■ **WHAT YOU HAVE TO DO**
Please take the records that follow and repeat exactly the lines starting with the line with "(** The tzinfo" and going on through the line with "TzName (name : str).".

BEGIN

(** X5.  The alignment output folder of options that went through
    [postProcess]: a path with a leading ['!'] is taken whatever is there,
    without the ['!']; any other path that is not empty is taken as it is,
    and only if no directory of this name exists yet. *)
Theorem alignment_output_folder_forced (vm : VariablesMap) (o : Options) :
  postProcess vm = inl o →
  (vm_alignment_output_folder vm = EmptyString → alignment_output_path o = EmptyString)
  ∧ (∀ rest, vm_alignment_output_folder vm = String "!" rest →
       alignment_output_path o = rest)
  ∧ (∀ c rest, vm_alignment_output_folder vm = String c rest → c ≠ "!"%char →
       alignment_output_path o = String c rest ∧ is_directory (String c rest) = false).
Proof.
  intros Hpost.
  destruct (postProcess_inl vm o Hpost)
    as (reference & manifest_path & m & _ & _ & _ & _ & Hcheck & _).
  unfold check_alignment_output, error in Hcheck.
  split; [|split].
  - intros Hempty. rewrite Hempty in Hcheck. by injection Hcheck as <-.
  - intros rest Hforced. rewrite Hforced in Hcheck. simpl in Hcheck.
    destruct (negb (is_directory rest) && negb (create_directory rest)); [done|].
    by injection Hcheck as <-.
  - intros c rest Hgiven Hc. rewrite Hgiven in Hcheck.
    destruct (Ascii.eqb_spec c "!"%char) as [?|_]; [done|]. simpl in Hcheck.
    destruct (is_directory (String c rest)); [done|]. simpl in Hcheck.
    destruct (create_directory (String c rest)); [|done]. by injection Hcheck as <-.
Qed.

(** ** The run as a whole *)

Lemma run_start_failed (w : Workflow) :
  pool (run_start w) = Failed ↔ sink_opens (settings w) = false.
Proof.
  unfold run_start, sink_opens. destruct (_ && _); simpl; split; done.
Qed.

Lemma reachable_sink_failed (w : Workflow) (st : RunState) :
  sink_opens (settings w) = false → reachable w st →
  st = mkRunState w EmptyString 0 [] Failed [].
Proof.
  intros Hsink [sched ->]. rewrite exec_over.
  - unfold run_start, sink_opens in *. by destruct (_ && _).
  - unfold run_over. apply run_start_failed in Hsink. by rewrite Hsink.
Qed.

(** X6.  When the output file cannot be opened, [run] fails at once: in
    every state of the run no worker has been started, nothing has been
    aligned, genotyped or written, and the table is as the constructor left
    it.  With the standard output (["-"]) or without an output file this
    does not happen, and neither when the file opens: the alignment pool
    starts with every worker at the first sample and the stream holds the
    opening frame. *)
Theorem sink_failure_is_immediate (w : Workflow) (st : RunState) :
  reachable w st →
  (sink_opens (settings w) = false → st = mkRunState w EmptyString 0 [] Failed [])
  ∧ (sink_opens (settings w) = true →
     run_start w
     = mkRunState w (frame_open (settings w)) 0 []
         (Aligning (replicate (threads (parameters_ (settings w))) (ALoop 0 false))) [])
  ∧ (outputFilePath_ (settings w) = "-"%string ∨ outputFilePath_ (settings w) = EmptyString →
     sink_opens (settings w) = true).
Proof.
  intros Hreach. split; [|split].
  - intros Hsink. by apply reachable_sink_failed.
  - intros Hsink. unfold run_start, sink_opens in *. by destruct (_ && _).
  - unfold sink_opens, has_outputFile. by intros [-> | ->].
Qed.

Lemma reachable_stream_inv (s : Settings) (w : Workflow) (st : RunState) :
  Workflow_new s = Some w → reachable w st → stream_inv s st.
Proof.
  intros Hnew. pose proof Hnew as (Hs & _)%Workflow_new_Some.
  assert (Hdirect : ∀ st0, reachable w st0 → pool st0 ≠ Failed → stream_inv s st0).
  { intros st0 Hreach Hnot. pose proof (reachable_geno_inv s w st0 Hnew Hreach) as Hgeno.
    unfold stream_inv, geno_inv in *. destruct (pool st0) as [ths|ths| |]; try done.
    - destruct Hgeno as (-> & _ & Hall). intros _. unfold records.
      rewrite (written_align_trace _ Hall). simpl. by rewrite string_app_nil_r.
    - by destruct Hgeno as (_ & -> & _). }
  revert st. apply reachable_ind.
  - destruct (pool (run_start w)) eqn:Hp; try (apply Hdirect; [apply reachable_start|congruence]).
    unfold stream_inv. rewrite Hp. intros Hopen.
    apply run_start_failed in Hp. congruence.
  - intros t st Hreach IH.
    destruct (pool (tick t st)) eqn:Hp';
      try (apply Hdirect; [by apply reachable_tick|congruence]).
    pose proof (Hdirect st Hreach) as Hst. unfold stream_inv in *. rewrite Hp'.
    revert Hp' IH Hst. tick_cases t st; simpl; rewrite ?Hpool; done.
Qed.

(** X7.  Once something has failed in the alignment phase (an aligner call,
    or the opening of a reader), the genotyping phase never starts: no row
    is handed out, the genotyper is never called and no record is written,
    and [run] does not return: it waits for the workers of the alignment
    pool, one of which was left by the exception, and fails. *)
Theorem alignment_failure_stops_run (s : Settings) (w : Workflow) (st : RunState) :
  Workflow_new s = Some w → reachable w st →
  0 < count is_align_failure (trace st) →
  count is_geno_event (trace st) = 0
  ∧ written (trace st) = []
  ∧ fos st = frame_open s
  ∧ ((∃ ths, pool st = Aligning ths ∧ 0 < count align_thrown ths) ∨ pool st = Failed).
Proof.
  intros Hnew Hreach Hfail.
  pose proof (reachable_align_inv s w st Hnew Hreach) as Halign.
  pose proof (reachable_phase_inv w st Hreach) as (gpart & apart & Htr & Hg & Ha & Hp).
  assert (Hnone : count is_geno_event (trace st) = 0).
  { unfold align_inv in Halign. destruct (pool st) as [ths|ths| |] eqn:Hpool.
    - destruct Halign as (_ & Hall & _). apply count_none.
      eapply Forall_impl; [exact Hall|]. intros e He. unfold is_geno_event. by rewrite He.
    - destruct Halign as (Hz & _). lia.
    - destruct Halign as (Hz & _). lia.
    - destruct (count is_geno_event (trace st)) eqn:Hn; [done|].
      destruct Halign as (Hz & _); lia. }
  assert (Hgpart : gpart = []).
  { destruct gpart as [|e gpart]; [done|]. apply Forall_cons in Hg as [He _].
    rewrite Htr in Hnone. simpl in Hnone. rewrite He in Hnone. simpl in Hnone. lia. }
  subst gpart. simpl in Htr.
  assert (Hwr : written (trace st) = []).
  { rewrite Htr. by apply written_align_trace. }
  split; [done|]. split; [done|].
  pose proof (reachable_stream_inv s w st Hnew Hreach) as Hstream.
  assert (Hsink : sink_opens s = true).
  { destruct (sink_opens s) eqn:Hsink; [done|].
    apply Workflow_new_Some in Hnew as (Hs & _). rewrite <- Hs in Hsink.
    rewrite (reachable_sink_failed w st Hsink Hreach) in Hfail. simpl in Hfail. lia. }
  unfold align_inv, stream_inv in *.
  destruct (pool st) as [ths|ths| |] eqn:Hpool.
  - split.
    + rewrite (Hstream Hsink). unfold records. rewrite Hwr. simpl. apply string_app_nil_r.
    + left. exists ths. split; [done|]. by apply Halign.
  - destruct Halign as (Hz & _). lia.
  - destruct Halign as (Hz & _). lia.
  - split; [|by right].
    rewrite (Hstream Hsink). unfold records. rewrite Hwr. simpl. apply string_app_nil_r.
Qed.

(** A move only adds events to the trace. *)
Lemma tick_trace (t : nat) (st : RunState) :
  ∃ evs, trace (tick t st) = evs ++ trace st.
Proof.
  tick_cases t st; simpl; try by exists [].
  - by exists evs.
  - apply geno_step_frame in Hstep as (_ & _ & _ & evs' & Htr & _).
    destruct st' as [w1 f1 c1 o1 p1 tr1]. by exists evs'.
Qed.
(** * time_utils: a shallow embedding of [time_utils/__init__.py]

    The development follows the Python module function by function.
    Text is a list of code points below 256, Python integers are [Z],
    Python floats are IEEE binary64 values in the sense of [SpecFloat]
    (53 bits of precision, [emax = 1024]), dictionaries are [gmap]s and
    raising an exception is the [Raise] branch of [result]. *)

From Stdlib Require Import ZArith List Ascii String Bool Lia SpecFloat.
From stdpp Require Import base option list gmap strings.
Import ListNotations.

Local Open Scope Z_scope.

(** ** Exceptions and the error monad *)

Abbreviation str := (list ascii).

Definition py (s : string) : str := list_ascii_of_string s.

Inductive exn : Type :=
| ValueError
| IndexError
| KeyError
| OverflowError
| ZeroDivisionError
| UnknownTimeZoneError (name : str).

Inductive result (A : Type) : Type :=
| Ok (a : A)
| Raise (e : exn).
Arguments Ok {A} a.
Arguments Raise {A} e.

#[global] Instance result_ret : MRet result := fun A a => Ok a.
#[global] Instance result_bind : MBind result := fun A B f m =>
  match m with
  | Ok a => f a
  | Raise e => Raise e
  end.

Definition is_ok {A} (r : result A) : bool :=
  match r with Ok _ => true | Raise _ => false end.

(** [try: body except Exception: handler] *)
Definition try_except {A} (body : result A) (handler : result A) : result A :=
  match body with
  | Ok a => Ok a
  | Raise _ => handler
  end.

(** ** Python text primitives *)

Module PyStr.

Definition code (c : ascii) : Z := Z.of_N (N_of_ascii c).

Definition eqc (a b : ascii) : bool := Ascii.eqb a b.

(** [c in '0123456789'] *)
Definition is_digit (c : ascii) : bool := (48 <=? code c) && (code c <=? 57).

Definition digit_val (c : ascii) : Z := code c - 48.

(** The white space that [int] strips: the ASCII characters for which C's
    [isspace] holds (tab to carriage return, and the space) and, of the
    code points from 128 to 255, the Unicode white space (NEL and the
    no-break space), which [int] first turns into spaces.  The
    separators U+001C to U+001F are white space for [str.isspace] but
    not here. *)
Definition is_space (c : ascii) : bool :=
  let n := code c in
  ((9 <=? n) && (n <=? 13)) || (n =? 32) || (n =? 133) || (n =? 160).

(** The word characters of [re] ([\w] on [str] patterns): alphanumeric
    code points and the underscore. *)
Definition is_word (c : ascii) : bool :=
  let n := code c in
  ((48 <=? n) && (n <=? 57)) || ((65 <=? n) && (n <=? 90))
  || ((97 <=? n) && (n <=? 122)) || (n =? 95)
  || (n =? 170) || (n =? 178) || (n =? 179) || (n =? 181)
  || (n =? 185) || (n =? 186) || ((188 <=? n) && (n <=? 190))
  || ((192 <=? n) && (n <=? 214)) || ((216 <=? n) && (n <=? 246))
  || ((248 <=? n) && (n <=? 255)).

Definition len (s : str) : Z := Z.of_nat (length s).

(** [s[i]], negative indices counting from the end. *)
Definition getitem (s : str) (i : Z) : result ascii :=
  let j := if i <? 0 then len s + i else i in
  if j <? 0 then Raise IndexError
  else match nth_error s (Z.to_nat j) with
       | Some c => Ok c
       | None => Raise IndexError
       end.

(** Slice bounds are clamped as Python does. *)
Definition clamp (s : str) (i : Z) : nat :=
  let j := if i <? 0 then len s + i else i in
  Z.to_nat (Z.min (Z.max 0 j) (len s)).

(** [s[lo:hi]]; [None] stands for an omitted bound. *)
Definition slice (s : str) (lo hi : option Z) : str :=
  let a := match lo with Some i => clamp s i | None => 0%nat end in
  let b := match hi with Some i => clamp s i | None => length s end in
  firstn (b - a) (skipn a s).

Fixpoint startswith (p s : str) : bool :=
  match p, s with
  | [], _ => true
  | c :: p', d :: s' => eqc c d && startswith p' s'
  | _ :: _, [] => false
  end.

(** [s.replace(old, new)] for a non-empty [old]: the occurrences of
    [old] are replaced from left to right and do not overlap; [skip]
    counts the characters of an occurrence that are still to be
    passed over. *)
Fixpoint replace_from (skip : nat) (old new s : str) : str :=
  match s with
  | [] => []
  | c :: s' =>
      match skip with
      | S k => replace_from k old new s'
      | O =>
          if startswith old s
          then new ++ replace_from (length old - 1) old new s'
          else c :: replace_from 0 old new s'
      end
  end.

Definition replace_sub (old new s : str) : str := replace_from 0 old new s.

(** [c.lower()] on code points below 256. *)
Definition lower_char (c : ascii) : ascii :=
  let n := code c in
  if ((65 <=? n) && (n <=? 90)) || ((192 <=? n) && (n <=? 214))
     || ((216 <=? n) && (n <=? 222))
  then ascii_of_N (Z.to_N (n + 32))
  else c.

Definition lower (s : str) : str := map lower_char s.

(** [c.upper()], when it is one code point below 256: the upper case
    of the micro sign and of y with diaeresis lies beyond, and that of
    the sharp s is two letters. *)
Definition upper_char (c : ascii) : option ascii :=
  let n := code c in
  if ((97 <=? n) && (n <=? 122)) || ((224 <=? n) && (n <=? 246))
     || ((248 <=? n) && (n <=? 254))
  then Some (ascii_of_N (Z.to_N (n - 32)))
  else if (n =? 181) || (n =? 223) || (n =? 255) then None
  else Some c.

(** [s.upper() == t] for a text [t] of ASCII capitals other than S. *)
Definition upper_is (t s : str) : bool :=
  bool_decide (mapM upper_char s = Some t).

(** [s.encode('ASCII')] succeeds. *)
Definition is_ascii (s : str) : bool := forallb (fun c => code c <? 128) s.

(** [s.replace(a, b)] for single characters. *)
Definition replace (a b : ascii) (s : str) : str :=
  map (fun c => if eqc c a then b else c) s.

Fixpoint lstrip (s : str) : str :=
  match s with
  | c :: s' => if is_space c then lstrip s' else s
  | [] => []
  end.

Definition strip (s : str) : str := rev (lstrip (rev (lstrip s))).

(** The longest prefix of digits, as the loop of [_fromisoformat]
    collects it. *)
Fixpoint leading_digits (s : str) : str :=
  match s with
  | c :: s' => if is_digit c then c :: leading_digits s' else []
  | [] => []
  end.

(** Digits with single underscores between them, [acc] the value so
    far and [us] telling that the previous character was an underscore. *)
Fixpoint int_digits (acc : Z) (us : bool) (s : str) : option Z :=
  match s with
  | [] => if us then None else Some acc
  | c :: s' =>
      if is_digit c then int_digits (10 * acc + digit_val c) false s'
      else if eqc c "_" then (if us then None else int_digits acc true s')
      else None
  end.

Definition int_unsigned (s : str) : option Z :=
  match s with
  | c :: _ => if is_digit c then int_digits 0 false s else None
  | [] => None
  end.

(** [int(s)] in base ten: surrounding white space, an optional sign,
    digits possibly grouped with underscores. *)
Definition int (s : str) : result Z :=
  let body := strip s in
  let r := match body with
           | c :: t =>
               if eqc c "-" then Z.opp <$> int_unsigned t
               else if eqc c "+" then int_unsigned t
               else int_unsigned body
           | [] => None
           end in
  match r with
  | Some z => Ok z
  | None => Raise ValueError
  end.

End PyStr.

(** ** Python numbers *)

Module PyNum.

Definition prec : Z := 53.
Definition emax : Z := 1024.

Abbreviation float := spec_float.

Definition fadd : float -> float -> float := SFadd prec emax.
Definition fsub : float -> float -> float := SFsub prec emax.
Definition fmul : float -> float -> float := SFmul prec emax.
Definition fdiv : float -> float -> float := SFdiv prec emax.
Definition fneg : float -> float := SFopp.

(** An integer as an exact, not yet rounded, operand. *)
Definition exact (z : Z) : float :=
  match z with
  | Z0 => S754_zero false
  | Zpos p => S754_finite false p 0
  | Zneg p => S754_finite true p 0
  end.

(** The binary64 value nearest to [n / d] (ties to even), for [d > 0]:
    what [float] returns on decimal text and what [int / int] returns. *)
Definition nearest_ratio (n d : Z) : float := fdiv (exact n) (exact d).

(** [float(z)] for an integer [z]. *)
Definition float_of_int (z : Z) : result float :=
  match binary_normalize prec emax z 0 false with
  | S754_infinity _ => Raise OverflowError
  | f => Ok f
  end.

(** [int(f)]: truncation toward zero. *)
Definition int_of_float (f : float) : result Z :=
  match f with
  | S754_zero _ => Ok 0
  | S754_infinity _ => Raise OverflowError
  | S754_nan => Raise ValueError
  | S754_finite s m e =>
      Ok (cond_Zopp s (match e with
                       | Zneg k => Z.shiftr (Zpos m) (Zpos k)
                       | _ => Z.shiftl (Zpos m) e
                       end))
  end.

(** The float has an integral value. *)
Definition is_integral (f : float) : bool :=
  match f with
  | S754_zero _ => true
  | S754_finite _ m (Zneg k) => Zpos m mod 2 ^ Zpos k =? 0
  | S754_finite _ _ _ => true
  | _ => false
  end.

(** [z == f] between an integer and a float compares exact values. *)
Definition int_eq_float (z : Z) (f : float) : bool :=
  match int_of_float f with
  | Ok t => is_integral f && (t =? z)
  | Raise _ => false
  end.

Inductive num : Type :=
| PyInt (z : Z)
| PyFloat (f : float).

Definition to_float (x : num) : result float :=
  match x with
  | PyInt z => float_of_int z
  | PyFloat f => Ok f
  end.

Definition arith (iop : Z -> Z -> Z) (fop : float -> float -> float)
    (x y : num) : result num :=
  match x, y with
  | PyInt a, PyInt b => Ok (PyInt (iop a b))
  | _, _ => a ← to_float x; b ← to_float y; Ok (PyFloat (fop a b))
  end.

Definition add := arith Z.add fadd.
Definition sub := arith Z.sub fsub.
Definition mul := arith Z.mul fmul.

(** Unary minus. *)
Definition neg (x : num) : num :=
  match x with
  | PyInt z => PyInt (- z)
  | PyFloat f => PyFloat (fneg f)
  end.

(** [x == y] *)
Definition eqb (x y : num) : bool :=
  match x, y with
  | PyInt a, PyInt b => a =? b
  | PyInt a, PyFloat f | PyFloat f, PyInt a => int_eq_float a f
  | PyFloat f, PyFloat g => SFeqb f g
  end.

(** [int(x)] *)
Definition to_int (x : num) : result Z :=
  match x with
  | PyInt z => Ok z
  | PyFloat f => int_of_float f
  end.

Fixpoint digits_value (acc : Z) (s : str) : Z :=
  match s with
  | c :: s' => digits_value (10 * acc + PyStr.digit_val c) s'
  | [] => acc
  end.

Definition all_digits (s : str) : bool :=
  match s with
  | [] => false
  | _ => forallb PyStr.is_digit s
  end.

(** [float(s)] on the two shapes the duration grammar lets through,
    digits and digits with a fraction after a full stop.  Python's
    [float] reads more (exponents, [inf], white space); that text
    never reaches it from [parse_iso_duration] and is reported as
    [ValueError] here. *)
Definition float_of_str (s : str) : result float :=
  let ip := PyStr.leading_digits s in
  match skipn (length ip) s with
  | [] =>
      if all_digits ip then Ok (nearest_ratio (digits_value 0 ip) 1)
      else Raise ValueError
  | c :: fp =>
      if PyStr.eqc c "." && all_digits ip && all_digits fp
      then Ok (nearest_ratio (digits_value 0 (ip ++ fp)) (10 ^ PyStr.len fp))
      else Raise ValueError
  end.

Definition zero : num := PyInt 0.

End PyNum.

(** ** Zones and [ensure_tz_object] *)

(** The tzinfo objects the module handles: [pytz.utc], a zone of the
    pytz catalog, and dateutil's fixed offset [tzoffset(None, seconds)]. *)
Inductive tzinfo : Type :=
| pytz_utc
| pytz_zone (name : str)
| tzoffset (seconds : Z).

(** An argument named [tz_string_or_tz_obj] in the source. *)
Inductive tzarg : Type :=
| TzObj (t : tzinfo)
| TzName (name : str).

(** A [datetime.timedelta], as its exact number of microseconds. *)
Abbreviation timedelta := Z.

Module Zone.
Section Collaborators.

(** The zones of pytz by their names ([pytz.all_timezones]). *)
Variable catalog : gmap str tzinfo.
(** [windows_tz.win_tz]: Windows zone names to IANA names. *)
Variable win_tz : gmap str str.
(** [tz.utcoffset(datetime.datetime.utcnow())] for a resolved zone. *)
Variable utcoffset_now : tzinfo -> timedelta.

(** [pytz._unmunge_zone] *)
Definition _unmunge_zone (zone : str) : str :=
  PyStr.replace_sub (py "_minus_") (py "-")
    (PyStr.replace_sub (py "_plus_") (py "+") zone).

(** The names of the catalog by their lower case:
    [dict((tz.lower(), tz) for tz in all_timezones)]. *)
Definition lower_to_standard : gmap str str :=
  list_to_map ((fun k => (PyStr.lower k, k)) <$> (map_to_list catalog).*1).

(** [pytz._case_insensitive_zone_lookup]:
    [lower_to_standard.get(zone.lower()) or zone]. *)
Definition _case_insensitive_zone_lookup (zone : str) : str :=
  match lower_to_standard !! PyStr.lower zone with
  | Some (c :: std) => c :: std
  | _ => zone
  end.

(** [pytz.timezone] (pytz 2019.1 and later): UTC in any case is
    [pytz.utc]; a name that is not ASCII is unknown; any other name is
    looked up in the catalog after [_plus_] and [_minus_] have been
    rewritten and the case has been put right, and the error of a miss
    carries the name in that form. *)
Definition pytz_timezone (zone : str) : result tzinfo :=
  if PyStr.upper_is (py "UTC") zone then Ok pytz_utc
  else if negb (PyStr.is_ascii zone) then Raise (UnknownTimeZoneError zone)
  else
    let zone := _case_insensitive_zone_lookup (_unmunge_zone zone) in
    match catalog !! zone with
    | Some z => Ok z
    | None => Raise (UnknownTimeZoneError zone)
    end.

END

■ **EXERCISE RESULT**
(** The tzinfo objects the module handles: [pytz.utc], a zone of the
    pytz catalog, and dateutil's fixed offset [tzoffset(None, seconds)]. *)
Inductive tzinfo : Type :=
| pytz_utc
| pytz_zone (name : str)
| tzoffset (seconds : Z).

(** An argument named [tz_string_or_tz_obj] in the source. *)
Inductive tzarg : Type :=
| TzObj (t : tzinfo)
| TzName (name : str).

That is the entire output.